Streit um Strommarkt-Spaltung: Windkraft-Zone zwischen Deutschland und Dänemark polarisiert
Mahmut UllmannStreit um Strommarkt-Spaltung: Windkraft-Zone zwischen Deutschland und Dänemark polarisiert
Ein Vorschlag zur Aufspaltung des deutschen Strommarktes hat eine Debatte unter politischen und wirtschaftlichen Führungskräften ausgelöst. Die Idee stammt von der Industrie- und Handelskammer Schleswig-Holstein. Sie schlägt vor, Schleswig-Holstein, Hamburg und die dänische Windkraftregion Jütland zu einer gemeinsamen Gebotszone zusammenzufassen.
Energie-Staatssekretär Tobias Goldschmidt aus Schleswig-Holstein unterstützt die Initiative. Das Vorhaben zielt darauf ab, den Stromhandel in der windreichen Region effizienter zu gestalten.
Widerstand kommt von Baden-Württembergs Energieministerin Thekla Walker. Sie argumentiert, der Plan sei kompliziert, teuer und mit bürokratischem Aufwand verbunden. Ihr Ministerium warnt vor schweren Folgen für die deutsche Industrie. Zudem bestehe die Gefahr, dass Unternehmen ihren Standort außerhalb Europas verlagern könnten, falls der Vorschlag umgesetzt werde. Das Ministerium betont, weitere Verwerfungen für Bürger, Unternehmen und den Energiesektor müssten verhindert werden.
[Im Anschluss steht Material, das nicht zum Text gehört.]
(** [open(p, m, encoding="utf-8")].  Opening for reading needs an existing
    file; opening for writing creates the file or truncates it. *)
Definition py_open (p : string) (m : mode) : M file_obj :=
  match open_fault os p m with
  | Some e => emit (EvOpen p m false) ;;; raise (exn_of_os_error e (Some p))
  | None =>
      match m with
      | ModeR =>
          fun w =>
            match w_fs w !! p with
            | Some _ => (emit (EvOpen p m true) ;;; ret (FileObj p m)) w
            | None =>
                (emit (EvOpen p m false) ;;;
                 raise (exn_of_os_error (OsError 2%Z "No such file or directory")
                          (Some p))) w
            end
      | ModeW =>
          fun w =>
            (emit (EvOpen p m true) ;;; ret (FileObj p m))
              (set_fs (<[p := ""]> (w_fs w)) w)
      end
  end.

(** [f.close()], as run by the [with] statement on exit. *)
Definition py_close (f : file_obj) : M unit :=
  emit (EvClose (fo_path f) (fo_mode f)).

(** [with open(p, m, encoding="utf-8") as f: body f] *)
Definition with_open {A : Type} (p : string) (m : mode)
    (body : file_obj -> M A) : M A :=
  f <- py_open p m ;;
  finally (body f) (py_close f).

(** [f.read()] *)
Definition f_read (f : file_obj) : M string :=
  match fo_mode f with
  | ModeW =>
      emit (EvRead (fo_path f) false) ;;;
      raise (Exn UnsupportedOperation "not readable")
  | ModeR =>
      match read_fault os (fo_path f) with
      | Some r => emit (EvRead (fo_path f) false) ;;; raise (exn_of_read_error r)
      | None =>
          fun w =>
            (emit (EvRead (fo_path f) true) ;;; ret (w_fs w !!! fo_path f)) w
      end
  end.

(** [f.write(v)]: the argument must be a [str]; the text goes to the end of
    what the file holds. *)
Definition f_write (f : file_obj) (v : pyval) : M unit :=
  match text_arg v with
  | inl e => emit (EvWrite (fo_path f) false) ;;; raise e
  | inr s =>
      match fo_mode f with
      | ModeR =>
          emit (EvWrite (fo_path f) false) ;;;
          raise (Exn UnsupportedOperation "not writable")
      | ModeW =>
          fun w =>
            let p := fo_path f in
            let old := w_fs w !!! p in
            match write_fault os p s with
            | Some (r, n) =>
                (emit (EvWrite p false) ;;; raise (exn_of_write_error r))
                  (set_fs (<[p := old +:+ String.substring 0 n s]> (w_fs w)) w)
            | None =>
                (emit (EvWrite p true) ;;; ret tt)
                  (set_fs (<[p := old +:+ s]> (w_fs w)) w)
            end
      end
  end.

(** [json.load(f)] is [json.loads(f.read())]. *)
Definition json_load (f : file_obj) : M pyval :=
  text <- f_read f ;;
  match json_loads text with
  | inr v => emit (EvLoads true) ;;; ret v
  | inl j => emit (EvLoads false) ;;; raise (exn_of_json_error j)
  end.

(** ** The script *)

Definition input_path : string :=
  "C:/Users/Qbits/.gemini/antigravity/brain/b8aef8e2-6c26-4073-baeb-701e97c1f662/.system_generated/steps/135/output.txt".

Definition output_path : string := "g:/cw/src/integrations/supabase/types.ts".

(** The first [with] block; it binds [types_content]. *)
Definition read_block : M pyval :=
  with_open input_path ModeR (fun f =>
    data <- json_load f ;;
    types_content <- getitem data "types" ;;
    ret types_content).

(** The second [with] block. *)
Definition write_block (types_content : pyval) : M unit :=
  with_open output_path ModeW (fun f => f_write f types_content).

Definition success_line : string :=
  "Successfully wrote types to " +:+ output_path.

(** The statements of the [try] block. *)
Definition try_body : M unit :=
  types_content <- read_block ;;
  write_block types_content ;;;
  print success_line.

(** The handler of [except Exception as e]. *)
Definition error_line (e : exn) : string := "Error: " +:+ exn_str e.

Definition handler (e : exn) : M unit := print (error_line e).

Definition update_types : M unit := try_except try_body Exception handler.

(** ** The two blocks in closed form

    Each [with] block is summarised by a function of the only things it
    depends on; [read_block_outcome] and [write_block_outcome] below prove
    that the blocks compute exactly these. *)

Definition in_opened (ok : bool) : event := EvOpen input_path ModeR ok.
Definition in_closed : event := EvClose input_path ModeR.
Definition out_opened (ok : bool) : event := EvOpen output_path ModeW ok.
Definition out_closed : event := EvClose output_path ModeW.

(** The first block, given what the input path holds: its result and the
    events it logs. *)
Definition read_outcome (held : option string) : result pyval * list event :=
  match open_fault os input_path ModeR with
  | Some e =>
      (Raise (exn_of_os_error e (Some input_path)), [in_opened false])
  | None =>
      match held with
      | None =>
          (Raise (exn_of_os_error (OsError 2%Z "No such file or directory")
                    (Some input_path)),
           [in_opened false])
      | Some text =>
          match read_fault os input_path with
          | Some r =>
              (Raise (exn_of_read_error r),
               [in_opened true; EvRead input_path false; in_closed])
          | None =>
              match json_loads text with
              | inl j =>
                  (Raise (exn_of_json_error j),
                   [in_opened true; EvRead input_path true; EvLoads false;
                    in_closed])
              | inr data =>
                  match subscript data "types" with
                  | inl e =>
                      (Raise e,
                       [in_opened true; EvRead input_path true; EvLoads true;
                        EvGetItem "types" false; in_closed])
                  | inr v =>
                      (Ok v,
                       [in_opened true; EvRead input_path true; EvLoads true;
                        EvGetItem "types" true; in_closed])
                  end
              end
          end
      end
  end.

(** The second block, given the value to write: its result, the events it
    logs, and the new contents of the output path if it was opened. *)
Definition write_outcome (v : pyval)
    : result unit * list event * option string :=
  match open_fault os output_path ModeW with
  | Some e =>
      (Raise (exn_of_os_error e (Some output_path)), [out_opened false], None)
  | None =>
      match text_arg v with
      | inl e =>
          (Raise e,
           [out_opened true; EvWrite output_path false; out_closed],
           Some "")
      | inr s =>
          match write_fault os output_path s with
          | Some (r, n) =>
              (Raise (exn_of_write_error r),
               [out_opened true; EvWrite output_path false; out_closed],
               Some (String.substring 0 n s))
          | None =>
              (Ok tt,
               [out_opened true; EvWrite output_path true; out_closed],
               Some s)
          end
      end
  end.

(** The file system after storing new contents, if any, at the output path. *)
Definition store_output (new : option string) (fs : gmap string string)
    : gmap string string :=
  match new with
  | Some text => <[output_path := text]> fs
  | None => fs
  end.

(** One run in closed form, given what the input path holds: the events
    logged before the final [print], the line printed, and the new contents
    of the output path if it was opened. *)
Definition run_outcome (held : option string)
    : list event * string * option string :=
  match read_outcome held with
  | (Raise e, evs) => (evs, error_line e, None)
  | (Ok v, evs) =>
      match write_outcome v with
      | (Raise e, evs', new) => ((evs ++ evs')%list, error_line e, new)
      | (Ok _, evs', new) => ((evs ++ evs')%list, success_line, new)
      end
  end.

(** ** Conditions on a run *)

(** The input path can be opened and read, and holds [text]. *)
Definition input_readable (w : world) (text : string) : Prop :=
  open_fault os input_path ModeR = None /\
  w_fs w !! input_path = Some text /\
  read_fault os input_path = None.

(** The output path can be opened for writing and takes the text [s]. *)
Definition output_writable (s : string) : Prop :=
  open_fault os output_path ModeW = None /\
  write_fault os output_path s = None.

(** The input document decodes to an object whose key "types" holds [v]. *)
Definition types_field (text : string) (v : pyval) : Prop :=
  exists d : gmap string pyval,
    json_loads text = inr (PyDict d) /\ d !! "types" = Some v.

(** The failures that happen before the output path is opened. *)
Inductive early_failure (w : world) : Prop :=
| InputNotOpened (e : os_error) :
    open_fault os input_path ModeR = Some e -> early_failure w
| InputMissing :
    open_fault os input_path ModeR = None ->
    w_fs w !! input_path = None -> early_failure w
| InputNotRead (text : string) (r : read_error) :
    open_fault os input_path ModeR = None ->
    w_fs w !! input_path = Some text ->
    read_fault os input_path = Some r -> early_failure w
| InputNotJson (text : string) (j : json_error) :
    input_readable w text ->
    json_loads text = inl j -> early_failure w
| KeyAbsent (text : string) (d : gmap string pyval) :
    input_readable w text ->
    json_loads text = inr (PyDict d) ->
    d !! "types" = None -> early_failure w
| NotAnObject (text : string) (data : pyval) :
    input_readable w text ->
    json_loads text = inr data ->
    (forall d : gmap string pyval, data <> PyDict d) -> early_failure w.


End Script.

(** The script started in a given world. *)
Definition run (json_loads : string -> json_error + pyval) (os : os_outcomes)
    (w : world) : result unit * world :=
  update_types json_loads os w.

(** ** A small JSON decoder

    The theorems below hold for any decoder.  To run the script on concrete
    documents this section supplies one for a subset of JSON: [null],
    [true], [false], integers, strings with the single-character escapes,
    arrays and objects.  As in [json.loads], the last of two equal keys of
    an object wins.  Anything else is reported as a decoding error, and
    the messages carry no position. *)
Module MiniJson.

Local Open Scope nat_scope.

Definition dquote : ascii := ascii_of_nat 34.
Definition backslash : ascii := ascii_of_nat 92.

Definition is_ws (c : ascii) : bool :=
  let n := nat_of_ascii c in
  (n =? 32) || (n =? 9) || (n =? 10) || (n =? 13).

Fixpoint skip_ws (cs : list ascii) : list ascii :=
  match cs with
  | c :: rest => if is_ws c then skip_ws rest else cs
  | [] => []
  end.

Definition digit_of (c : ascii) : option Z :=
  let n := nat_of_ascii c in
  if (48 <=? n) && (n <=? 57) then Some (Z.of_nat (n - 48)) else None.

(** Digits after the first one, with the value read so far. *)
Fixpoint more_digits (acc : Z) (cs : list ascii) : Z * list ascii :=
  match cs with
  | c :: rest =>
      match digit_of c with
      | Some d => more_digits (10 * acc + d)%Z rest
      | None => (acc, cs)
      end
  | [] => (acc, [])
  end.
Die Uneinigkeit zeigt die unterschiedlichen Auffassungen zur Reform des Energiemarktes. Befürworter sehen Potenzial für eine bessere Integration der Windenergie, während Kritiker vor wirtschaftlichen und administrativen Risiken warnen. Wie die Diskussionen ausgehen, bleibt vorerst ungewiss.